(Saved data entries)
-- -- --

(** * A shallow embedding of [sources/game.c]

    The fractal-tree demo is a thin driver over raylib: [StartGame] opens the
    window and sets the initial parameters, [RunGame] loads the bloom shader
    and the off-screen target and runs the frame loop, [InputGame] polls the
    keyboard once per frame.

    The C functions mutate the object behind [s_game* game] and talk to
    raylib.  Both are made explicit here: a [world] holds the game object,
    the keyboard/timer state raylib will report for the frames to come, and
    the log of the raylib calls issued so far; the C functions become
    computations in a small state monad over [world].  The [while] loop runs
    on fuel; running out of fuel is the only way a computation yields [None].

    C [float] arithmetic is kept behind the interface [FloatOps], so every
    statement about the control flow holds whatever the rounding is.  The
    program's own arithmetic is the instance [binary32_arith]; the instance
    over [Q] runs the same program without rounding and serves for sample
    runs. *)

From Stdlib Require Import ZArith QArith Qround Lqa String Ascii DecimalString List Bool Lia.
From Stdlib Require Import Floats.SpecFloat.
Import ListNotations.
Local Open Scope Z_scope.

(** ** Arithmetic of C [float] *)

(** [lit q] is the [float] denoted by the literal (or converted integer) [q].
    The two laws say that stepping [0.0f] down or up by one is exact. *)
Class FloatOps (F : Type) : Type := {
  lit : Q -> F;
  fadd : F -> F -> F;
  fsub : F -> F -> F;
  fmul : F -> F -> F;
  fsub_0_1 : fsub (lit 0) (lit 1) = lit (-1);
  fadd_0_1 : fadd (lit 0) (lit 1) = lit 1
}.

(** Exact arithmetic: a literal denotes itself. *)
#[export] Instance exact_arith : FloatOps Q := {|
  lit := fun q => q;
  fadd := Qplus;
  fsub := Qminus;
  fmul := Qmult;
  fsub_0_1 := eq_refl;
  fadd_0_1 := eq_refl
|}.

(** IEEE 754 binary32, the [float] of the platforms raylib runs on:
    24 bits of precision, exponents below 128, round to nearest even. *)
Definition b32_of_Z (z : Z) : spec_float := binary_normalize 24 128 z 0 false.

Definition b32_lit (q : Q) : spec_float :=
  SFdiv 24 128 (b32_of_Z (Qnum q)) (b32_of_Z (Zpos (Qden q))).

#[export] Instance binary32_arith : FloatOps spec_float := {|
  lit := b32_lit;
  fadd := SFadd 24 128;
  fsub := SFsub 24 128;
  fmul := SFmul 24 128;
  fsub_0_1 := eq_refl;
  fadd_0_1 := eq_refl
|}.


(** ** raylib data *)

(** The six keys [InputGame] polls, out of raylib's [KeyboardKey]. *)
Inductive KeyboardKey : Set :=
| KEY_D | KEY_A | KEY_S | KEY_W | KEY_UP | KEY_DOWN.

(** [struct { x; y; }]: raylib's [Vector2] at [A := float]. *)
Record Vec2 (A : Type) : Type := mkVec2 { x : A; y : A }.
Arguments mkVec2 {A} _ _.
Arguments x {A} _.
Arguments y {A} _.

Record Color : Set := mkColor { col_r : Z; col_g : Z; col_b : Z; col_a : Z }.
Definition SKYBLUE : Color := mkColor 102 191 255 255.
Definition WHITE : Color := mkColor 255 255 255 255.

(** GPU handles.  Only the fields the program reads are kept. *)
Record Shader : Set := mkShader { shader_id : Z }.
Record Texture2D : Set := mkTexture { tex_id : Z; tex_width : Z; tex_height : Z }.
Record RenderTexture2D : Set := mkRenderTexture { rt_id : Z; texture : Texture2D }.

(** The value of [TextFormat(format, arg)], kept symbolic: raylib formats it. *)
Inductive text : Set :=
| TextFormat (format : string) (arg : Z).

(** What raylib makes of it: [TextFormat] hands the format and the argument
    to vsnprintf.  With one [int] argument, "%i" and "%d" print it in
    decimal, "%%" prints a percent sign and every other character is copied
    (other conversions are not modelled and copied too). *)
Fixpoint format_int (format : string) (arg : Z) : string :=
  match format with
  | EmptyString => EmptyString
  | String c rest =>
      if Ascii.eqb c "%" then
        match rest with
        | EmptyString => String c EmptyString
        | String d rest' =>
            if Ascii.eqb d "i" || Ascii.eqb d "d" then
              NilZero.string_of_int (Z.to_int arg) ++ format_int rest' arg
            else if Ascii.eqb d "%" then String "%" (format_int rest' arg)
            else String c (String d (format_int rest' arg))
        end
      else String c (format_int rest arg)
  end.

Definition text_value (t : text) : string :=
  match t with
  | TextFormat format arg => format_int format arg
  end.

-- -- --

## HOW TO COMPLETE THIS TASK:
In the entries above, find the line with "Definition WHITE : Color" and the line with "Record RenderTexture2D : Set", then set down exactly those two and every line between them, nothing else.

## ANSWER TO THE PROBLEM:
Definition WHITE : Color := mkColor 255 255 255 255.

(** GPU handles.  Only the fields the program reads are kept. *)
Record Shader : Set := mkShader { shader_id : Z }.
Record Texture2D : Set := mkTexture { tex_id : Z; tex_width : Z; tex_height : Z }.
Record RenderTexture2D : Set := mkRenderTexture { rt_id : Z; texture : Texture2D }.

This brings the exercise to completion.